» **Exercise details**
All of the listing should be transcribed exactly.

BEGIN

(* ===== verification/_CoqProject ===== *)
-Q . S2P
Prelude.v
GoStd.v
GoEncoding.v
Sql.v
StoreBase.v
Domain.v
Execution.v
Replay.v
SlotLedger.v
Scheduler.v
SchedulerFacts.v
RunnerLease.v
RunnerPackage.v
Transport.v
RunnerUpdate.v
Fence.v
GitHubState.v
Projection.v
Reconcile.v
ReconcileInv.v
RestoreInv.v
RestoreSuccess.v
PassFacts.v
ReconcileFacts.v
ReaderViews.v
ReconcileProps.v
FleetProps.v
Effects.v
RunnerJournal.v
RunnerRuntime.v
RunnerContract.v
RunnerSafety.v
RunnerSystem.v
RunnerProps.v
AgentStore.v
AgentJournal.v
AgentStoreSpec.v
AgentStoreFacts.v
AgentHistory.v
AgentStoreProps.v
AgentJournalProps.v
AgentSession.v
JoinCode.v
EnrollRegistry.v
EnrollPKI.v
EnrollService.v
EnrollProps.v
WorkTables.v
ControllerStore.v
StoreCheck.v
StoreEnroll.v
AuditTrail.v
Management.v
WorkStore.v
WorkAgent.v
WorkReport.v
WorkGitHub.v
RestartStore.v
SnapshotConsumer.v
ControllerSpec.v
ControllerFacts.v
WorkFacts.v
WorkFrame.v
WorkSpec.v
ControllerHistory.v
ControllerProps.v
ControllerRegistry.v
ControllerInterface.v
WorkProps.v
SnapshotProps.v
TeardownProps.v
RestartWf.v
RestartProps.v
ConsumerProps.v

END

» **Task solution**
(* ===== verification/_CoqProject ===== *)
-Q . S2P
Prelude.v
GoStd.v
GoEncoding.v
Sql.v
StoreBase.v
Domain.v
Execution.v
Replay.v
SlotLedger.v
Scheduler.v
SchedulerFacts.v
RunnerLease.v
RunnerPackage.v
Transport.v
RunnerUpdate.v
Fence.v
GitHubState.v
Projection.v
Reconcile.v
ReconcileInv.v
RestoreInv.v
RestoreSuccess.v
PassFacts.v
ReconcileFacts.v
ReaderViews.v
ReconcileProps.v
FleetProps.v
Effects.v
RunnerJournal.v
RunnerRuntime.v
RunnerContract.v
RunnerSafety.v
RunnerSystem.v
RunnerProps.v
AgentStore.v
AgentJournal.v
AgentStoreSpec.v
AgentStoreFacts.v
AgentHistory.v
AgentStoreProps.v
AgentJournalProps.v
AgentSession.v
JoinCode.v
EnrollRegistry.v
EnrollPKI.v
EnrollService.v
EnrollProps.v
WorkTables.v
ControllerStore.v
StoreCheck.v
StoreEnroll.v
AuditTrail.v
Management.v
WorkStore.v
WorkAgent.v
WorkReport.v
WorkGitHub.v
RestartStore.v
SnapshotConsumer.v
ControllerSpec.v
ControllerFacts.v
WorkFacts.v
WorkFrame.v
WorkSpec.v
ControllerHistory.v
ControllerProps.v
ControllerRegistry.v
ControllerInterface.v
WorkProps.v
SnapshotProps.v
TeardownProps.v
RestartWf.v
RestartProps.v
ConsumerProps.v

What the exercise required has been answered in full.